Wherever a line holds the word "match", copy that line from the data.
START PROVIDED DATA
(* ===== verification/EthNode.v ===== *)
(** * EthNode: the Polygon client over a node

    What the Ethereum JSON-RPC documentation says of a node, with the ledger behind it and the
    block tags of the requests ([EthNode]), and the client of [polygon_gateway.rs] over any
    transport for which that holds.  [serve] is one: a server in front of a ledger. *)

From stdpp Require Import base list strings.
From Stdlib Require Import ZArith Lia.
From S2P Require Import Prelude Packet Crypto Address Gateway RequestUri Evm EvmVerifier LiveSigner PolygonGateway.
Open Scope Z_scope.

(** ** The ledger *)

(** The default block parameter of a query *)
Inductive BlockTag : Type := Earliest | Finalized | Safe | Latest | Pending.

#[export] Instance BlockTag_eq_dec : EqDecision BlockTag.
Proof. solve_decision. Defined.

Definition tag_name (t : BlockTag) : str :=
  match t with
  | Earliest => chars "earliest" | Finalized => chars "finalized" | Safe => chars "safe"
  | Latest => chars "latest" | Pending => chars "pending"
  end.

Record LedgerLog : Type := mkLedgerLog { lg_topics : list (list Z); lg_data : list Z; lg_block : Z; lg_tx : list Z }.

(** What a node holds, by block tag where the request names one; a refusal is a message. *)
Class Ledger (L : Type) : Type := {
  ld_gas_price : L -> Z;
  ld_count : L -> BlockTag -> list Z -> Z;
  ld_balance : L -> BlockTag -> list Z -> Z;
  ld_estimate : L -> list Z -> list Z -> list Z -> list Z + Z;
  ld_send : L -> list Z -> L * (list Z + list Z);
  ld_receipt : L -> list Z -> option (bool * Z);
  ld_call : L -> BlockTag -> list Z -> list Z -> list Z + list Z;
  ld_head : L -> Z;
  ld_block : L -> BlockTag -> option Z;
  ld_logs : L -> list Z -> list Z -> option (list Z) -> Z -> BlockTag -> list LedgerLog
}.

(** ** The documents of a node *)

Definition show_quantity (n : Z) : Json := JStr (quantity_hex n).
Definition show_hex (b : bytes) : Json := JStr (addr_hex b).

(** A JSON-RPC 2.0 request *)
Definition asks (req : Json) (method : str) (params : list Json) : Prop :=
  jget (chars "jsonrpc") req = Some (JStr (chars "2.0")) /\ jget (chars "method") req = Some (JStr method)
  /\ jget (chars "params") req = Some (JArr params) /\ exists id, jget (chars "id") req = Some (JNum id).

(** Its response: a result, or an error object with a message *)
Definition result_is (resp v : Json) : Prop := jget (chars "result") resp = Some v /\ jget (chars "error") resp = None.
Definition error_is (resp : Json) (message : str) : Prop :=
  exists err, jget (chars "error") resp = Some err /\ jget (chars "message") err = Some (JStr message).

(** The objects, by the fields they have *)
Definition call_doc (to data : bytes) (v : Json) : Prop :=
  jget (chars "to") v = Some (show_hex to) /\ jget (chars "data") v = Some (show_hex data).

Definition filter_doc (address topic0 : bytes) (topic3 : option (list Z)) (from : Z) (to : BlockTag) (v : Json) : Prop :=
  jget (chars "address") v = Some (show_hex address)
  /\ jget (chars "topics") v = Some (JArr [show_hex topic0; JNull; JNull; match topic3 with Some t => show_hex t | None => JNull end])
  /\ jget (chars "fromBlock") v = Some (show_quantity from) /\ jget (chars "toBlock") v = Some (JStr (tag_name to)).

Definition block_doc (b : option Z) (v : Json) : Prop :=
  match b with Some n => jget (chars "number") v = Some (show_quantity n) | None => v = JNull end.

Definition receipt_doc (tx : bytes) (r : option (bool * Z)) (v : Json) : Prop :=
  match r with
  | None => v = JNull
  | Some (ok, n) => jget (chars "transactionHash") v = Some (show_hex tx)
      /\ jget (chars "status") v = Some (JStr (chars (if ok then "0x1" else "0x0")))
      /\ jget (chars "blockNumber") v = Some (show_quantity n)
  end.

Definition log_doc (g : LedgerLog) (v : Json) : Prop :=
  jget (chars "topics") v = Some (JArr (map show_hex (lg_topics g))) /\ jget (chars "data") v = Some (show_hex (lg_data g))
  /\ jget (chars "blockNumber") v = Some (show_quantity (lg_block g)) /\ jget (chars "transactionHash") v = Some (show_hex (lg_tx g)).

Section documented.
Context {N L : Type} `{P : HttpPost N} `{LD : Ledger L} (url : list Z) (behind : N -> L).

(** The node in [n] answers a request with a document, or refuses it with a message, and is in
    [n'] afterwards. *)
Definition answers (n : N) (req : Json) (n' : N) (r : list Z + (Json -> Prop)) : Prop :=
  exists resp, http_post n url req = (n', PostJson resp)
    /\ match r with inr doc => exists v, result_is resp v /\ doc v | inl m => error_is resp m end.

(** A query: the ledger stays as it is. *)
Definition reads (n : N) (req : Json) (r : list Z + (Json -> Prop)) : Prop :=
  exists n', answers n req n' r /\ behind n' = behind n.

Definition quantity_doc (n : Z) : Json -> Prop := fun v => v = show_quantity n.
Definition hex_doc (b : bytes) : Json -> Prop := fun v => v = show_hex b.

Definition on_value {A} (doc : A -> Json -> Prop) (r : list Z + A) : list Z + (Json -> Prop) :=
  match r with inr a => inr (doc a) | inl m => inl m end.

(** What the documentation says of each method the client uses, for every state of the node,
    every argument and every block tag. *)
Record EthNode : Prop := {
  eth_gas_price : forall n req, asks req (chars "eth_gasPrice") [] -> reads n req (inr (quantity_doc (ld_gas_price (behind n))));
  eth_block_number : forall n req, asks req (chars "eth_blockNumber") [] -> reads n req (inr (quantity_doc (ld_head (behind n))));
  eth_count : forall n req a t, bytes_ok a -> asks req (chars "eth_getTransactionCount") [show_hex a; JStr (tag_name t)] ->
    reads n req (inr (quantity_doc (ld_count (behind n) t a)));
  eth_balance : forall n req a t, bytes_ok a -> asks req (chars "eth_getBalance") [show_hex a; JStr (tag_name t)] ->
    reads n req (inr (quantity_doc (ld_balance (behind n) t a)));
  eth_call : forall n req to data t v, bytes_ok to -> bytes_ok data -> call_doc to data v ->
    asks req (chars "eth_call") [v; JStr (tag_name t)] -> reads n req (on_value hex_doc (ld_call (behind n) t to data));
  eth_estimate : forall n req from to data v, bytes_ok from -> bytes_ok to -> bytes_ok data -> call_doc to data v ->
    jget (chars "from") v = Some (show_hex from) -> asks req (chars "eth_estimateGas") [v] ->
    reads n req (on_value quantity_doc (ld_estimate (behind n) from to data));
  eth_receipt : forall n req tx, bytes_ok tx -> asks req (chars "eth_getTransactionReceipt") [show_hex tx] ->
    reads n req (inr (receipt_doc tx (ld_receipt (behind n) tx)));
  eth_block : forall n req t, asks req (chars "eth_getBlockByNumber") [JStr (tag_name t); JBool false] ->
    reads n req (inr (block_doc (ld_block (behind n) t)));
  eth_logs : forall n req address topic0 topic3 from to v, bytes_ok address -> bytes_ok topic0 -> from_option bytes_ok True topic3 -> uN 64 from ->
    filter_doc address topic0 topic3 from to v -> asks req (chars "eth_getLogs") [v] ->
    reads n req (inr (fun out => exists vs, out = JArr vs /\ Forall2 log_doc (ld_logs (behind n) address topic0 topic3 from to) vs));
  eth_send : forall n req raw, bytes_ok raw -> asks req (chars "eth_sendRawTransaction") [show_hex raw] ->
    exists n', answers n req n' (on_value hex_doc (snd (ld_send (behind n) raw))) /\ behind n' = fst (ld_send (behind n) raw)
}.
End documented.
Arguments EthNode {N L P LD} url behind.

(** ** The client over such a node *)

Section exact.
Context `{K : Keccak} {N L : Type} `{P : HttpPost N} `{LD : Ledger L} (json_text : Json -> list Z) (behind : N -> L).

(** What the client keeps of a log *)
Definition log_view (g : LedgerLog) : option EvmLog :=
  t ← lg_topics g !! 1%nat; t ← try_array 32 t; Some (mkEvmLog t (lg_data g) (lg_block g) (addr_hex (lg_tx g))).

Definition log_ok (g : LedgerLog) : Prop :=
  Forall bytes_ok (lg_topics g) /\ bytes_ok (lg_data g) /\ uN 64 (lg_block g) /\ bytes_ok (lg_tx g).

(** The ranges a Polygon ledger keeps: word-sized counters, a balance below [2^128] wei *)
Record ledger_ok (l : L) : Prop := mkLedgerOk {
  ok_price : uN 64 (ld_gas_price l);
  ok_count : forall t a, uN 64 (ld_count l t a);
  ok_balance : forall t a, uN 128 (ld_balance l t a);
  ok_estimate : forall f t d g, ld_estimate l f t d = inr g -> uN 64 g;
  ok_receipt : forall tx ok n, ld_receipt l tx = Some (ok, n) -> uN 64 n;
  ok_call : forall t a d out, ld_call l t a d = inr out -> bytes_ok out;
  ok_head : uN 64 (ld_head l);
  ok_block : forall t n, ld_block l t = Some n -> uN 64 n;
  ok_logs : forall a t0 t3 n t, Forall log_ok (ld_logs l a t0 t3 n t)
}.

(** The client after one call: the node's state, and the next request id *)
Definition client_after (c : HttpPolygonRpc N) (n : N) : HttpPolygonRpc N :=
  mkHttpPolygonRpc (hp_url c) n (wrapN 64 (hp_next_id c + 1)).

Definition answer {A B} (method : str) (view : A -> B) (r : list Z + A) : res EvmRpcError B :=
  match r with inr v => Ok (view v) | inl m => Err (EvmRpc method m) end.

Lemma parse_result_ok method resp v : result_is resp v -> parse_result json_text method resp = Ok v.
Proof. intros [Hr He]. unfold parse_result. by rewrite Hr, He. Qed.

Lemma parse_result_error method resp m : error_is resp m -> parse_result json_text method resp = Err (EvmRpc method m).
Proof. intros (err & He & Hm). unfold parse_result. rewrite He. destruct err; try discriminate Hm. cbn [is_null]. by rewrite Hm. Qed.

(** One call: the answer parses to what [r] says, when its documents do. *)
Lemma call_answers {A B} (c : HttpPolygonRpc N) n' build method (parse : Json -> res EvmRpcError B) (doc : A -> Json -> Prop)
    (view : A -> B) (r : list Z + A) :
  answers (hp_url c) (hp_agent c) (build (hp_next_id c)) n' (on_value doc r) ->
  (forall a v resp, r = inr a -> doc a v -> result_is resp v -> parse resp = Ok (view a)) ->
  (forall m resp, error_is resp m -> parse resp = Err (EvmRpc method m)) ->
  rpc_call build method parse c = (client_after c n', answer method view r).
Proof.
  intros (resp & Hp & Hr) Hok Herr. unfold rpc_call, next_id, post. cbn [hp_agent hp_url hp_next_id]. rewrite Hp.
  destruct r as [m|a]; cbn [on_value answer] in *; [by rewrite (Herr m)|]. destruct Hr as (v & Hv & Hd). by rewrite (Hok a v resp).
Qed.

Lemma parse_str_ok {A} method (parse : str -> option A) resp s v :
  result_is resp (JStr s) -> parse s = Some v -> parse_str json_text method parse resp = Ok v.
Proof. intros Hr Hp. unfold parse_str. rewrite (parse_result_ok _ _ _ Hr). cbn. by rewrite Hp. Qed.

Lemma parse_str_error {A} method (parse : str -> option A) resp m :
  error_is resp m -> parse_str json_text method parse resp = Err (EvmRpc method m).
Proof. intros He. unfold parse_str. by rewrite (parse_result_error _ _ _ He). Qed.

Lemma parse_log_doc g v : log_ok g -> log_doc g v -> parse_log v = log_view g.
Proof.
  intros (Ht & Hd & Hb & Hx) (E1 & E2 & E3 & E4). unfold parse_log, log_view, str_field. rewrite E1, E2, E3, E4.
  cbn [mbind option_bind as_array as_str show_hex show_quantity]. rewrite list_lookup_fmap. destruct (lg_topics g !! 1%nat) as [t|] eqn:E; [|done].
  assert (bytes_ok t) as Hbt by (by eapply Forall_lookup_1). cbn [fmap option_fmap option_map show_hex as_str].
  change (Some (show_hex t) ≫= _) with (decode_hex (bytes_to_hex t)).
  change (without_0x (addr_hex (lg_data g))) with (bytes_to_hex (lg_data g)).
  rewrite !decode_hex_roundtrip, quantity_roundtrip, lower_addr_hex by done.
  cbn [mbind option_bind]. by destruct (try_array 32 t).
Qed.

Lemma parse_logs_doc gs vs resp : Forall log_ok gs -> Forall2 log_doc gs vs -> result_is resp (JArr vs) ->
  parse_logs json_text resp = Ok (omap log_view gs).
Proof.
  intros Hok Hd Hr. unfold parse_logs. rewrite (parse_result_ok _ _ _ Hr). cbn [as_array]. f_equal. clear Hr.
  induction Hd as [|g v gs vs Hg Hd IH]; [done|]. apply Forall_cons in Hok as [Hg' Hok]. cbn [omap list_omap].
  rewrite (parse_log_doc g v Hg' Hg). destruct (log_view g); by rewrite IH.
Qed.

Lemma parse_receipt_doc tx r v resp : bytes_ok tx -> (forall ok n, r = Some (ok, n) -> uN 64 n) -> receipt_doc tx r v -> result_is resp v ->
  parse_transaction_receipt json_text resp = Ok ((fun '(ok, n) => mkEvmReceipt (addr_hex tx) ok n) <$> r).
Proof.
  intros Htx Hn Hd Hr. unfold parse_transaction_receipt. rewrite (parse_result_ok _ _ _ Hr).
  destruct r as [[ok n]|]; cbn [receipt_doc] in Hd; [|by subst v]. destruct Hd as (E1 & E2 & E3). unfold str_field. rewrite E1, E2, E3.
  assert (is_null v = false) as -> by (by destruct v). cbn [mbind option_bind as_str show_hex show_quantity fmap option_fmap option_map].
  rewrite quantity_roundtrip by eauto. by destruct ok.
Qed.

Lemma parse_finalized_doc b v resp : (forall n, b = Some n -> uN 64 n) -> block_doc b v -> result_is resp v ->
  parse_finalized_block_number json_text resp =
  match b with Some n => Ok n | None => Err (EvmBadResponse (chars "eth_getBlockByNumber(finalized)")) end.
Proof.
  intros Hn Hd Hr. unfold parse_finalized_block_number. rewrite (parse_result_ok _ _ _ Hr).
  destruct b as [n|]; cbn [block_doc] in Hd; [|by subst v]. unfold str_field. rewrite Hd. cbn [mbind option_bind as_str show_quantity].
  by rewrite quantity_roundtrip by eauto.
Qed.

(** The ledger stays as it is and the client has [r]. *)
Definition queried {A} (c : HttpPolygonRpc N) (x : HttpPolygonRpc N * res EvmRpcError A) (r : res EvmRpcError A) : Prop :=
  exists n', x = (client_after c n', r) /\ behind n' = behind (hp_agent c).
END PROVIDED DATA
ANSWER TO THIS EXERCISE:
  match t with
  /\ jget (chars "topics") v = Some (JArr [show_hex topic0; JNull; JNull; match topic3 with Some t => show_hex t | None => JNull end])
  match b with Some n => jget (chars "number") v = Some (show_quantity n) | None => v = JNull end.
  match r with
    /\ match r with inr doc => exists v, result_is resp v /\ doc v | inl m => error_is resp m end.
  match r with inr a => inr (doc a) | inl m => inl m end.
  match r with inr v => Ok (view v) | inl m => Err (EvmRpc method m) end.
  match b with Some n => Ok n | None => Err (EvmBadResponse (chars "eth_getBlockByNumber(finalized)")) end.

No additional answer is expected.